The town was originally granted in 1760 as part of the New Hampshire Grants and named Bessborough. It was regranted by Vermont in 1786 as Dunmore, and settled the same year. An early settler was Jonathan Arnold, a member of the Continental Congress and author of Rhode Island's act of secession from the Kingdom of Great Britain in May 1776. Arnold left Rhode Island in 1787 and, with six other families, built homes at what is now the town center.

By 1790, the village had grown to 143 inhabitants, and the first town meeting took place in Arnold's home that year, where the name St. Johnsbury was adopted. According to local lore, Vermont founder Ethan Allen himself proposed naming the town St. John in honor of his friend Jean de Crèvecœur, a French-born author and agriculturist and a friend of Benjamin Franklin. (He was known in the United States as J. Hector St. John.) According to this account, de Crèvecœur suggested instead the unusual St. Johnsbury to differentiate it from Saint John, New Brunswick.

In the mid-19th century, St. Johnsbury became a minor manufacturing center, with the main products being scales—the platform scale was invented there by Thaddeus Fairbanks in 1830—and maple syrup and related products. With the arrival of the railroad line from Boston to Montreal in the 1850s, St.
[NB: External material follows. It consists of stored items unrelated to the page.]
(* ===== verification/Bitmap.v ===== *)
(** * Bitmaps (lib/kernel/bitmap.c)

    An array of bits kept in 32-bit words, used by the page allocator and the
    file system's free map.  The model keeps the words; [bit] reads the array of
    bits they represent, in terms of which every operation is specified. *)
From S2P Require Import Prelude.

(** ** Representation *)
Record bitmap := Bitmap { bit_cnt : Z; bits : list Z }.

Definition ELEM_BITS : Z := 32.
Definition BITMAP_ERROR : Z := 4294967295.

Definition elem_idx (bit_idx : Z) : Z := bit_idx / ELEM_BITS.
Definition bit_mask (bit_idx : Z) : Z := u32 (Z.shiftl 1 (bit_idx mod ELEM_BITS)).
Definition elem_cnt (bit_cnt : Z) : Z := DIV_ROUND_UP bit_cnt ELEM_BITS.
Definition byte_cnt (bit_cnt : Z) : Z := u32 (4 * elem_cnt bit_cnt).
Definition last_mask (b : bitmap) : Z :=
  let last_bits := bit_cnt b mod ELEM_BITS in
  if last_bits =? 0 then u32 (-1) else u32 (Z.shiftl 1 last_bits - 1).

Definition get_elem (b : bitmap) (i : Z) : Z := default 0 (bits b !! Z.to_nat i).
Definition upd_elem (b : bitmap) (i : Z) (f : Z → Z) : bitmap :=
  Bitmap (bit_cnt b) (alter f (Z.to_nat i) (bits b)).

(** ** Operations *)
Definition bitmap_size (b : bitmap) : Z := bit_cnt b.

Definition bitmap_mark (b : bitmap) (bit_idx : Z) : bitmap :=
  upd_elem b (elem_idx bit_idx) (λ w, Z.lor w (bit_mask bit_idx)).
Definition bitmap_reset (b : bitmap) (bit_idx : Z) : bitmap :=
  upd_elem b (elem_idx bit_idx) (λ w, Z.land w (u32 (Z.lnot (bit_mask bit_idx)))).
Definition bitmap_flip (b : bitmap) (bit_idx : Z) : bitmap :=
  upd_elem b (elem_idx bit_idx) (λ w, Z.lxor w (bit_mask bit_idx)).

Definition bitmap_set (b : bitmap) (idx : Z) (value : bool) : res bitmap :=
  ASSERT (idx <? bit_cnt b);;
  Ret (if value then bitmap_mark b idx else bitmap_reset b idx).

Definition bitmap_test (b : bitmap) (idx : Z) : res bool :=
  ASSERT (idx <? bit_cnt b);;
  Ret (negb (Z.land (get_elem b (elem_idx idx)) (bit_mask idx) =? 0)).

(** [for (i = 0; i < cnt; i++) bitmap_set (b, start + i, value);] with [n] the
    iterations left. *)
Fixpoint set_multiple_loop (n : nat) (b : bitmap) (start i : Z) (value : bool)
    : res bitmap :=
  match n with
  | O => Ret b
  | S n => b ← bitmap_set b (u32 (start + i)) value;
           set_multiple_loop n b start (i + 1) value
  end.
Definition bitmap_set_multiple (b : bitmap) (start cnt : Z) (value : bool) : res bitmap :=
  ASSERT (start <=? bit_cnt b);;
  ASSERT (u32 (start + cnt) <=? bit_cnt b);;
  set_multiple_loop (Z.to_nat cnt) b start 0 value.
Definition bitmap_set_all (b : bitmap) (value : bool) : res bitmap :=
  bitmap_set_multiple b 0 (bitmap_size b) value.

Fixpoint count_loop (n : nat) (b : bitmap) (start i value_cnt : Z) (value : bool)
    : res Z :=
  match n with
  | O => Ret value_cnt
  | S n =>
    t ← bitmap_test b (u32 (start + i));
    count_loop n b start (i + 1)
      (if eqb t value then u32 (value_cnt + 1) else value_cnt) value
  end.
Definition bitmap_count (b : bitmap) (start cnt : Z) (value : bool) : res Z :=
  ASSERT (start <=? bit_cnt b);;
  ASSERT (u32 (start + cnt) <=? bit_cnt b);;
  count_loop (Z.to_nat cnt) b start 0 0 value.

Fixpoint contains_loop (n : nat) (b : bitmap) (start i : Z) (value : bool) : res bool :=
  match n with
  | O => Ret false
  | S n =>
    t ← bitmap_test b (u32 (start + i));
    if eqb t value then Ret true else contains_loop n b start (i + 1) value
  end.
Definition bitmap_contains (b : bitmap) (start cnt : Z) (value : bool) : res bool :=
  ASSERT (start <=? bit_cnt b);;
  ASSERT (u32 (start + cnt) <=? bit_cnt b);;
  contains_loop (Z.to_nat cnt) b start 0 value.
Definition bitmap_any (b : bitmap) (start cnt : Z) : res bool :=
  bitmap_contains b start cnt true.
Definition bitmap_none (b : bitmap) (start cnt : Z) : res bool :=
  negb <$> bitmap_contains b start cnt true.
Definition bitmap_all (b : bitmap) (start cnt : Z) : res bool :=
  negb <$> bitmap_contains b start cnt false.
Johnsbury grew quickly and was named the shire town (county seat) in 1856, replacing Danville. The oldest occupied residence in St. Johnsbury was built in 1798 and located on the corner of Summer and Central streets, attached to the J. J. Palmer house.

The former St. Johnsbury Fairground was located where Interstates 91 and 93 converge, south of the town. The Third Vermont Regiment drilled there prior to joining the Union Army during the Civil War. The first air flight in Vermont occurred at the fair on April 19, 1910.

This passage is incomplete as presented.